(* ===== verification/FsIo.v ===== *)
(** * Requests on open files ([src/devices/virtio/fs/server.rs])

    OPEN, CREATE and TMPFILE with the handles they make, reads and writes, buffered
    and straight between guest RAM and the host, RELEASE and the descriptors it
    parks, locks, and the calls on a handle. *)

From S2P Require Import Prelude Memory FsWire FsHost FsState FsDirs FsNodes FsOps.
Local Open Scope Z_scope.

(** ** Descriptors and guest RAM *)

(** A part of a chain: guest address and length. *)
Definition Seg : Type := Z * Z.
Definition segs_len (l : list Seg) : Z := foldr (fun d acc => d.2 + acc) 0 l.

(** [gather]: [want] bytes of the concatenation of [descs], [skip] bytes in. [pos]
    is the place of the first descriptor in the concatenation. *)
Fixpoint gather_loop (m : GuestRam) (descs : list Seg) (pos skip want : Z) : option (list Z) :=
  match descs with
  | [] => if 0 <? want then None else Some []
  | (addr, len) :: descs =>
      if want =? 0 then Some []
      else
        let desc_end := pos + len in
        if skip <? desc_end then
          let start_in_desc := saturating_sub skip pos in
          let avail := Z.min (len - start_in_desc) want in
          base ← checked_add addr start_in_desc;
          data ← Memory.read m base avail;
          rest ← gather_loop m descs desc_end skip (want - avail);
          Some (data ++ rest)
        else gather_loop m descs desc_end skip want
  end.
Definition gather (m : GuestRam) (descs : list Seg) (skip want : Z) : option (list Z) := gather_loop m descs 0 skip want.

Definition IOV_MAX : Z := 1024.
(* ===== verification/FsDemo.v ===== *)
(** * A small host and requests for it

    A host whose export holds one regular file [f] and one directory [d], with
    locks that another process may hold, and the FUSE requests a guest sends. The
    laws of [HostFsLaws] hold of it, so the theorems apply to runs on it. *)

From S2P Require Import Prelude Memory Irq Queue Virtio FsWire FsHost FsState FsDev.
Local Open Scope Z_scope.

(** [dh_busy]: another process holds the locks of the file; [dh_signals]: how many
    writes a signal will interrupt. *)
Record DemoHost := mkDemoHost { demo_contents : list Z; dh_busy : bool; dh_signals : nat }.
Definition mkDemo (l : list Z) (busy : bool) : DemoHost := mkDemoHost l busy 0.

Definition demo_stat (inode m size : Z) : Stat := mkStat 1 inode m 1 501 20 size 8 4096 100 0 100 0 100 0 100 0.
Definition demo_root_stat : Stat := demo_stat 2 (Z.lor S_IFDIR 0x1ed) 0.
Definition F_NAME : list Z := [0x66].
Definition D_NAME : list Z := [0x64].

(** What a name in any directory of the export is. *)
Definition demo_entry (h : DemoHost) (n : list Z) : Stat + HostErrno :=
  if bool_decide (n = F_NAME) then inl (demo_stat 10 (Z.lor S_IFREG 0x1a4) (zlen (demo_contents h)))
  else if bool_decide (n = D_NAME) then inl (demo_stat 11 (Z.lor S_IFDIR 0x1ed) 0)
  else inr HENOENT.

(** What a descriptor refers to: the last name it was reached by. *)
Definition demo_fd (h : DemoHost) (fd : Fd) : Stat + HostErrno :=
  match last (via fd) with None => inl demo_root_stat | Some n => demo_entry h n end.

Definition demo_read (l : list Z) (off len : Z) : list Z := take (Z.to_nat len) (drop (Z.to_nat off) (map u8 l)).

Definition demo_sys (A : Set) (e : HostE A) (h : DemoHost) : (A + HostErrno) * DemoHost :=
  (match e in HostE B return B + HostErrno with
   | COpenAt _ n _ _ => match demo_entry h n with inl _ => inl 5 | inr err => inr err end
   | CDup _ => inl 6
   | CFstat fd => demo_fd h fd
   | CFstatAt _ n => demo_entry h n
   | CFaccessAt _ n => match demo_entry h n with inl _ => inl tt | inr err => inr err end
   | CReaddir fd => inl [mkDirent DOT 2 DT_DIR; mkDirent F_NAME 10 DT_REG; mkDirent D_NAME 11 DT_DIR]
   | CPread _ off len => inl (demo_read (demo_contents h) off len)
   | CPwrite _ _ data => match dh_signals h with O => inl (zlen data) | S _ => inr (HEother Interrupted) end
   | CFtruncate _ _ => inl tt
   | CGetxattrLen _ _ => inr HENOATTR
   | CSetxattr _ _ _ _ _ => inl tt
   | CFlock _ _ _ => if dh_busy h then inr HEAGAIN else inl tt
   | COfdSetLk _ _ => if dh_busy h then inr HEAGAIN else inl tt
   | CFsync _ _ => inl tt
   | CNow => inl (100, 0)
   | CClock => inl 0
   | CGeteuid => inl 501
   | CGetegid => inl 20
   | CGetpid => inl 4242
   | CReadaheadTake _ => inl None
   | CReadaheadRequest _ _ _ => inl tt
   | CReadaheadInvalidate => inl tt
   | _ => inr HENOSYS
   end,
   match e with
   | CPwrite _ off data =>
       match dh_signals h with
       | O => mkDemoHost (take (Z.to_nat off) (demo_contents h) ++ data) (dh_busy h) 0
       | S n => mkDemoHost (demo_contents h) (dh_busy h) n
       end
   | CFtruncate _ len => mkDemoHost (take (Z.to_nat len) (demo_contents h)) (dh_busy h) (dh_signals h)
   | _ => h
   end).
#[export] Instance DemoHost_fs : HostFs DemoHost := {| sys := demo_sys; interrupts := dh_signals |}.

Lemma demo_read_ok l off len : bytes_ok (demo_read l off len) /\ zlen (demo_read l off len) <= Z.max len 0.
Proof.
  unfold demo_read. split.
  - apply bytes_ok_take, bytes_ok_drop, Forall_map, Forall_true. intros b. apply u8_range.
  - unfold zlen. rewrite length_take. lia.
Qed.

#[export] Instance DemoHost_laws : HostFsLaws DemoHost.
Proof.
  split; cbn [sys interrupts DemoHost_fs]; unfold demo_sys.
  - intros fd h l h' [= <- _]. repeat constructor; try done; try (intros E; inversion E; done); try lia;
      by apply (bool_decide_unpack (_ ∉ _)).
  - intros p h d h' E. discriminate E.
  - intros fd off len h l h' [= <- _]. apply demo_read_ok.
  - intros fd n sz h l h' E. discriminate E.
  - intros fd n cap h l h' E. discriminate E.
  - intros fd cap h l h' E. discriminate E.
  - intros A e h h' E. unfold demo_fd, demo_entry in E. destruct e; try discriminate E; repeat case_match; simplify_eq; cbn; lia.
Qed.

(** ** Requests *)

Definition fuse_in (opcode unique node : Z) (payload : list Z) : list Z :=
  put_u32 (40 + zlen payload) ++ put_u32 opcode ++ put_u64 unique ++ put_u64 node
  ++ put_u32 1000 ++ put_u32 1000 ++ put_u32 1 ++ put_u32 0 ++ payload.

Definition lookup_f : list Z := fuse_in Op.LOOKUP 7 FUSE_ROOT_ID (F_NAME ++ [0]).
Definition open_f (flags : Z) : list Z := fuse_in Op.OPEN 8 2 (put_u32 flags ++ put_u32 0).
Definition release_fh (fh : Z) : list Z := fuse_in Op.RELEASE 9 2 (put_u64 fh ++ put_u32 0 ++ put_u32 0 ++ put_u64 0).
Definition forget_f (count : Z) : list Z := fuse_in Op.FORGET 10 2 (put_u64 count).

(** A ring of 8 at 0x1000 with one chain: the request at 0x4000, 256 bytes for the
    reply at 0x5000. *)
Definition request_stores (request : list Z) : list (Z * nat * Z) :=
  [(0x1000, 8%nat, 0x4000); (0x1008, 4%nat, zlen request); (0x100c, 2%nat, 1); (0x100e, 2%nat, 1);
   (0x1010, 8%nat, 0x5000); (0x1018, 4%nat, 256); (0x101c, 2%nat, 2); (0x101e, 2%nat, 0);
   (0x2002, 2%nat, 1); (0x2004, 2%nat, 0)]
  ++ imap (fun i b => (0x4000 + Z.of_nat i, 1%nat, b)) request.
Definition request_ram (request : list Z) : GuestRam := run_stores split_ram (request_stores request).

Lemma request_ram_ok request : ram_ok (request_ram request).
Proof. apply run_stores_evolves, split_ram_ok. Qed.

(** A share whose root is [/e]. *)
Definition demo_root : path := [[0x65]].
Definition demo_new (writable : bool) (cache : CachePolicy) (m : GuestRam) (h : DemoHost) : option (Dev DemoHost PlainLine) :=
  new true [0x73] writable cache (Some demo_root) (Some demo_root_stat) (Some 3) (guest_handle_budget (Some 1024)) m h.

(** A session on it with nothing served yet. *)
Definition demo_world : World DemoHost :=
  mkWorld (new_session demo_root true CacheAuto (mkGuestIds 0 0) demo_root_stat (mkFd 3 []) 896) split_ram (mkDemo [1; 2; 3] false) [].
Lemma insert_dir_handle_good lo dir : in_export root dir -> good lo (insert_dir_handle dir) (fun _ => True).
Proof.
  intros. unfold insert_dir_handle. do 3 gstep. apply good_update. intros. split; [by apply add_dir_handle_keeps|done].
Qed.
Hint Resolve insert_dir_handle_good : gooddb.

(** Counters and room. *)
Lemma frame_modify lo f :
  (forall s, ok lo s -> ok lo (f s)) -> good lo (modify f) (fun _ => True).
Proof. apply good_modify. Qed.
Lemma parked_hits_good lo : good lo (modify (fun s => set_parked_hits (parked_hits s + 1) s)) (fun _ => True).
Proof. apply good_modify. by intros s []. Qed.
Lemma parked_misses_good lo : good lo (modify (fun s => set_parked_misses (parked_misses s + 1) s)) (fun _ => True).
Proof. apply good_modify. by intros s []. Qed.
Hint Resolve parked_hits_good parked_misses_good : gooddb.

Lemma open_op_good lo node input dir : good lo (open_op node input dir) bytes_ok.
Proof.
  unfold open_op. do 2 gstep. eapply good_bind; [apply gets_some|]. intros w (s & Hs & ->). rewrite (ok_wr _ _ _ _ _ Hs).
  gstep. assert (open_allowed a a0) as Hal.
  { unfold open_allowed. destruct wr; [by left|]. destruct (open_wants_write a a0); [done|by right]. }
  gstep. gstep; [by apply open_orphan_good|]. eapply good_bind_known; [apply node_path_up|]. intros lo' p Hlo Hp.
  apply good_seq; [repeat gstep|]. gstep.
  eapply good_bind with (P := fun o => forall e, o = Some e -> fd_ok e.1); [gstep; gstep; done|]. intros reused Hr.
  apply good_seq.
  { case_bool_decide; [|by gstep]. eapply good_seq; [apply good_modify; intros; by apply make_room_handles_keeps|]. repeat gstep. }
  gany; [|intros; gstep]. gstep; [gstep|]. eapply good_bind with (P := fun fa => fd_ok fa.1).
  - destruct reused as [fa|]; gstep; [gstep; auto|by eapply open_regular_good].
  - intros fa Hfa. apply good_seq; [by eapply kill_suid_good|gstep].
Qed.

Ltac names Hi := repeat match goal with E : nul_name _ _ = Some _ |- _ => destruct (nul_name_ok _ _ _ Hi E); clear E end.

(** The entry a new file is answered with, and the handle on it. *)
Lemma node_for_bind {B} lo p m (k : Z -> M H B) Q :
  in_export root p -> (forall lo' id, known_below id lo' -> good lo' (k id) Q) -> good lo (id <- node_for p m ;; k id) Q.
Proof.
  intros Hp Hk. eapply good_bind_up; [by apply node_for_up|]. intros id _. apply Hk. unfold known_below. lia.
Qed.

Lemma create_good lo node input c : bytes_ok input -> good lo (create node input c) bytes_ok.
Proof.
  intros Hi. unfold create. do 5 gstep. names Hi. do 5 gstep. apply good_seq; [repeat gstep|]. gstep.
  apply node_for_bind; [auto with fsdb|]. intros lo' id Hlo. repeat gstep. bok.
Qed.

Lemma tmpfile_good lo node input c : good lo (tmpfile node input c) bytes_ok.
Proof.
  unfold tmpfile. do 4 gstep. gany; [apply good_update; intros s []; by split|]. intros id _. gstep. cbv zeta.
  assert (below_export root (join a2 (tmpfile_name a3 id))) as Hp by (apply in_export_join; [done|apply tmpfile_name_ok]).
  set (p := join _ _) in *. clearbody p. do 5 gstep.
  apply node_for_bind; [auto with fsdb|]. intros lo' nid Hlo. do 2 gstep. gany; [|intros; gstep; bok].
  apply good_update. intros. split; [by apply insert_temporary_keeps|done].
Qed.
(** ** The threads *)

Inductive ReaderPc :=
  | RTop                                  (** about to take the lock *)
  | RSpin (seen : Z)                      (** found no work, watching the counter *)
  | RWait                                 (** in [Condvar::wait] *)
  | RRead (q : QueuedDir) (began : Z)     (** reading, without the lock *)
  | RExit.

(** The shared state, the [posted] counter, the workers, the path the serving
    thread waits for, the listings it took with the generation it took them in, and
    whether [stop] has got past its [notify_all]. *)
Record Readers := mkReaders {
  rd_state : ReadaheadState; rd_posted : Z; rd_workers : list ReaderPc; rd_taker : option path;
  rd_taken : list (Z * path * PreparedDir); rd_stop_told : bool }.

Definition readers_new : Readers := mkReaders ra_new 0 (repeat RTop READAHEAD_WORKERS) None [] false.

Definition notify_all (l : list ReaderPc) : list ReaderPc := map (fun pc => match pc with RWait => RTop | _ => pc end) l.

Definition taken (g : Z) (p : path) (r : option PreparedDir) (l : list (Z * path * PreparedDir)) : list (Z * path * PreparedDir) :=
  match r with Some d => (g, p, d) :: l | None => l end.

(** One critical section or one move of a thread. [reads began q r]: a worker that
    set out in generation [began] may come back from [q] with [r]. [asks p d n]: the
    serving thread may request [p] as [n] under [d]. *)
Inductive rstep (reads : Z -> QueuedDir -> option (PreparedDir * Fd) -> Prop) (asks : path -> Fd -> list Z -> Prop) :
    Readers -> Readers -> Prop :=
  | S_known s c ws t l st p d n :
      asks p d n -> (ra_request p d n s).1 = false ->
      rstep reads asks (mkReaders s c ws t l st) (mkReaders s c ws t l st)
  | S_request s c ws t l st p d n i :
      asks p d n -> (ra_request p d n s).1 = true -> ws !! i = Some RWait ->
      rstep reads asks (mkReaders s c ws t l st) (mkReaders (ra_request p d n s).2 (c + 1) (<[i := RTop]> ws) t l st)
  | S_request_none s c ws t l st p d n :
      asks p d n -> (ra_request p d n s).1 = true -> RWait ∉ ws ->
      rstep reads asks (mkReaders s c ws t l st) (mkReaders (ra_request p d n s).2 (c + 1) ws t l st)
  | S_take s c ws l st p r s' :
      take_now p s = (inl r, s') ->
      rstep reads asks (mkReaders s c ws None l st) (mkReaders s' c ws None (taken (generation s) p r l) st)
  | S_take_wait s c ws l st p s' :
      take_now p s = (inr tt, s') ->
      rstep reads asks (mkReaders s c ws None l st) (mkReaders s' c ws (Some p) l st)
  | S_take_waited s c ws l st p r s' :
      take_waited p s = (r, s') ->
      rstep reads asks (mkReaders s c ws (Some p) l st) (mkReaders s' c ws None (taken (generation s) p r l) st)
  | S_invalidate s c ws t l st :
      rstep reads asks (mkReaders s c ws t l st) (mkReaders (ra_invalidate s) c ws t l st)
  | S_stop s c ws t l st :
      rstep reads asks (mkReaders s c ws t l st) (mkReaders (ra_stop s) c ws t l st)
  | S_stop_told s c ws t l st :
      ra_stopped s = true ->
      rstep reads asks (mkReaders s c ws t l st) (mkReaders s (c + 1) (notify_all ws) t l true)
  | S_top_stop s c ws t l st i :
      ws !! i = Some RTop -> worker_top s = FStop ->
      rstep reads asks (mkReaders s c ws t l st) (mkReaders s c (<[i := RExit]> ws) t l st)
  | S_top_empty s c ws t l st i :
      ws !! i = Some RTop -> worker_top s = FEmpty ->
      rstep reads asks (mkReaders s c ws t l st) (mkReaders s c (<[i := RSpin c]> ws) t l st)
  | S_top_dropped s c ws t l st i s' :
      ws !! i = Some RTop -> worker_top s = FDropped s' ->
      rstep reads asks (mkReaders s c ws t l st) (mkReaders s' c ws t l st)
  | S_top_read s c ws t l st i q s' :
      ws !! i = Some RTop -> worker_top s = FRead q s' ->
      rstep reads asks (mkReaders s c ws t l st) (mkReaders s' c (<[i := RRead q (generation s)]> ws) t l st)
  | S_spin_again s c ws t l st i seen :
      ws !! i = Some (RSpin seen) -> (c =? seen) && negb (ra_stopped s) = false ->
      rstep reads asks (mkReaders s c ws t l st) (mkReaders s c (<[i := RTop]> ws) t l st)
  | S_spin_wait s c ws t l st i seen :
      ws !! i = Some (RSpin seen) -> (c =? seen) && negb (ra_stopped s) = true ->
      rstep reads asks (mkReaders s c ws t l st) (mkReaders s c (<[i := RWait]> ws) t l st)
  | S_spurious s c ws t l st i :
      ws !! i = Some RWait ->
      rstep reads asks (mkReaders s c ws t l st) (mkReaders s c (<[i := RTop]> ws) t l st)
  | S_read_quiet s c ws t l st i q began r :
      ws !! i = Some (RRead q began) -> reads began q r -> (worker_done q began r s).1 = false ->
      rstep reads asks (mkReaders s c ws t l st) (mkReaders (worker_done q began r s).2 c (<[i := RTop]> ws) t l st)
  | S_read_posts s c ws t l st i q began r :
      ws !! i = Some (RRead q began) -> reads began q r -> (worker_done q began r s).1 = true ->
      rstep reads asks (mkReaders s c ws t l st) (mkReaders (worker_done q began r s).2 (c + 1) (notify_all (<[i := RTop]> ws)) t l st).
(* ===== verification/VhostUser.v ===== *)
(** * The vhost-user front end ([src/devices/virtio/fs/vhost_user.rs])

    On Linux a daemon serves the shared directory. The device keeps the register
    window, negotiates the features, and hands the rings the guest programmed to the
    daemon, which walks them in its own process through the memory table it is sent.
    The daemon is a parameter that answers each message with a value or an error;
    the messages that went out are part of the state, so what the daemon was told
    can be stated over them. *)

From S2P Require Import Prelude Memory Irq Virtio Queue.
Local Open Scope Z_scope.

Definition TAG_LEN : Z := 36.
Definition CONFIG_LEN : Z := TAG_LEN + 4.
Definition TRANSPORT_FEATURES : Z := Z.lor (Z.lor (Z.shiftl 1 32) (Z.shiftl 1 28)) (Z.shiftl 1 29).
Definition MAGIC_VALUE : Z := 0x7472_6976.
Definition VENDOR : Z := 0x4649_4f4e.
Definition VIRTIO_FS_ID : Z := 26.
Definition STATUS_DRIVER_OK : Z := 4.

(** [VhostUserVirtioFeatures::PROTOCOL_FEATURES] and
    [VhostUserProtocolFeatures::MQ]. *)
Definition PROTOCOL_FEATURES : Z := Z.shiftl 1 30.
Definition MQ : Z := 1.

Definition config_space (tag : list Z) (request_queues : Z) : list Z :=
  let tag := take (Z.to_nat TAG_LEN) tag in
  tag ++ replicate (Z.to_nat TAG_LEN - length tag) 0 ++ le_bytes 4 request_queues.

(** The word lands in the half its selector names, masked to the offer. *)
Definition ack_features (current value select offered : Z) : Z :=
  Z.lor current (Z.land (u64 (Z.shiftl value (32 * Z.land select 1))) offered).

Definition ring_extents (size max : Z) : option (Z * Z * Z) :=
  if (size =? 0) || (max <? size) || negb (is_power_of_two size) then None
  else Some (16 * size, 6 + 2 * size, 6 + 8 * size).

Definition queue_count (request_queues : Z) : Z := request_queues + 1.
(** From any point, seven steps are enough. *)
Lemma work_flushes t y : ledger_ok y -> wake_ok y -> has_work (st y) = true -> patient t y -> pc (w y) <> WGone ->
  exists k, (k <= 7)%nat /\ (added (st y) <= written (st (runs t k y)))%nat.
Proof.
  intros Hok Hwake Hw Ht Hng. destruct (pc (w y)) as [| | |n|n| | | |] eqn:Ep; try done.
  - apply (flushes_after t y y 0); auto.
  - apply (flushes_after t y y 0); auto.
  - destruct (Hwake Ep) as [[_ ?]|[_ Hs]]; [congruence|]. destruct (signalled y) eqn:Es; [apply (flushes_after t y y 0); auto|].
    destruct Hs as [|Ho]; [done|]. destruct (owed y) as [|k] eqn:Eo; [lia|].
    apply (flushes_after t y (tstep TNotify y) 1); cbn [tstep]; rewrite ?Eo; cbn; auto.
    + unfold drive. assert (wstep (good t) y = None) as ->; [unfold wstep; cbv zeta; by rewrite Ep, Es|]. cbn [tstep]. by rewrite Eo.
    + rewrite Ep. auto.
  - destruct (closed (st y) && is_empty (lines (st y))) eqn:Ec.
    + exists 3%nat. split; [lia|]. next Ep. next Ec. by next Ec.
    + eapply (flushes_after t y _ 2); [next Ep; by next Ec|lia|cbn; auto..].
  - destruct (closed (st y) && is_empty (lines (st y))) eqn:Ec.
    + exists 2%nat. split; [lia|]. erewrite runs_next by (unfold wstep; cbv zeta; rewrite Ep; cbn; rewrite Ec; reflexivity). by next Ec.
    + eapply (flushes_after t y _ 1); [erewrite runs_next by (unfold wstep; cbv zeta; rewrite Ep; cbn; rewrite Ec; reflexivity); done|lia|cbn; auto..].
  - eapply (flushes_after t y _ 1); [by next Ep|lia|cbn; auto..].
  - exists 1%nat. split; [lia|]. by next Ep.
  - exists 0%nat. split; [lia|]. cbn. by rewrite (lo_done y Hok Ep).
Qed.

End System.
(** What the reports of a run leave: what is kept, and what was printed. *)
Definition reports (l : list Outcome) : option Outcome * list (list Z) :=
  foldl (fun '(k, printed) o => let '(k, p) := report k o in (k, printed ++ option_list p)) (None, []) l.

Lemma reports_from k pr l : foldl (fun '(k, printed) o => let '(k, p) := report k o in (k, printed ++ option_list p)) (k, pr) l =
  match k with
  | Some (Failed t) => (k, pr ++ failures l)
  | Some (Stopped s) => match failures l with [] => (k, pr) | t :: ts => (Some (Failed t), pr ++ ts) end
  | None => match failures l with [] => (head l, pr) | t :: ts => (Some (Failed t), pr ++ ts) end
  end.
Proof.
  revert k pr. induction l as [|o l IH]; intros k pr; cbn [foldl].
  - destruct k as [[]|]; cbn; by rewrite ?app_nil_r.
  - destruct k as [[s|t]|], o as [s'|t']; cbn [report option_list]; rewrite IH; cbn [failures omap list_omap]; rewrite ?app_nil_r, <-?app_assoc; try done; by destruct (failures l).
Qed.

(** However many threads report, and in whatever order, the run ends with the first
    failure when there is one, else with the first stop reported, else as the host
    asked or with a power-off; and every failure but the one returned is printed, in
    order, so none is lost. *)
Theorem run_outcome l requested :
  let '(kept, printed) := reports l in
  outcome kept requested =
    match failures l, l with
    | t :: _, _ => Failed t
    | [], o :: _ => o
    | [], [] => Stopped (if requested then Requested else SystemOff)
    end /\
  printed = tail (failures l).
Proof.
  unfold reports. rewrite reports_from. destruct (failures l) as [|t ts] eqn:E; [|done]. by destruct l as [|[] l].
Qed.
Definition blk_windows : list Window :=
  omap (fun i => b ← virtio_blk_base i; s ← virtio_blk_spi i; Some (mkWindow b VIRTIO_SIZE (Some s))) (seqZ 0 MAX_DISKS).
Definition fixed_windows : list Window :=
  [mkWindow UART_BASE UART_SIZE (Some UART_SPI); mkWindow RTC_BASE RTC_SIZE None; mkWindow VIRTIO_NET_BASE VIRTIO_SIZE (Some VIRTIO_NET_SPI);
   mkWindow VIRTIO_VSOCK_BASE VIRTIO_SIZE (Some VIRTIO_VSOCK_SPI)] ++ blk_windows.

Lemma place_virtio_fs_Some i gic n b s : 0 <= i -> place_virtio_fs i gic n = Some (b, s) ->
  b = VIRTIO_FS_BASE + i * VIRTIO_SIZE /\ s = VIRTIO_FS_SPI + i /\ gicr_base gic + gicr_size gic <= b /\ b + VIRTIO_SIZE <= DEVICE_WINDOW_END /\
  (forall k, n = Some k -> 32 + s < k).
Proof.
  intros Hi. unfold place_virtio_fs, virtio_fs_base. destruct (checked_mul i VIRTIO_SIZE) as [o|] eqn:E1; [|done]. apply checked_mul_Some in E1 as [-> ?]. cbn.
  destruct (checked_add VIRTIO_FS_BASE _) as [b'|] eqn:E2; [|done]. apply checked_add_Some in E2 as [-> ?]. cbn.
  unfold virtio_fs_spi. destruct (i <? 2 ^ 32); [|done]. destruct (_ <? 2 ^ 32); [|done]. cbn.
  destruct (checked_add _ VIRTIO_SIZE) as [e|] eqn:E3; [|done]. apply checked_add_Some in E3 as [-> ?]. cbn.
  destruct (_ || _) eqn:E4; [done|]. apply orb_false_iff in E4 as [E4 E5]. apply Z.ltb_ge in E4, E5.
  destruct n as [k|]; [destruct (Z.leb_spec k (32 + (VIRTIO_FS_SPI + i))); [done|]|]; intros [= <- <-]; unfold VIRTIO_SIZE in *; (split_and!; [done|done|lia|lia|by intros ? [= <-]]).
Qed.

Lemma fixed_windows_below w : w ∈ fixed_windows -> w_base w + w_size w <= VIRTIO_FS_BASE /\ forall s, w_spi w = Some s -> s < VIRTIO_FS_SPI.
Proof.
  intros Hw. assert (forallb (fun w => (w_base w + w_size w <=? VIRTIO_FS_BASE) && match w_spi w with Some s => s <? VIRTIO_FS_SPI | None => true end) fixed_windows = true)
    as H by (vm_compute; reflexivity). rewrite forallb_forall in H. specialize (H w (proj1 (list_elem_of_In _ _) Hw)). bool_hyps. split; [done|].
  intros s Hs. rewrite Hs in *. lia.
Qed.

**ACTIVITY:**
In the entries above, find the line holding "S_spurious s c" and the line holding "S_read_posts s c", then retype exactly those two lines and every line between them, and nothing else.

**REPLY:**
  | S_spurious s c ws t l st i :
      ws !! i = Some RWait ->
      rstep reads asks (mkReaders s c ws t l st) (mkReaders s c (<[i := RTop]> ws) t l st)
  | S_read_quiet s c ws t l st i q began r :
      ws !! i = Some (RRead q began) -> reads began q r -> (worker_done q began r s).1 = false ->
      rstep reads asks (mkReaders s c ws t l st) (mkReaders (worker_done q began r s).2 c (<[i := RTop]> ws) t l st)
  | S_read_posts s c ws t l st i q began r :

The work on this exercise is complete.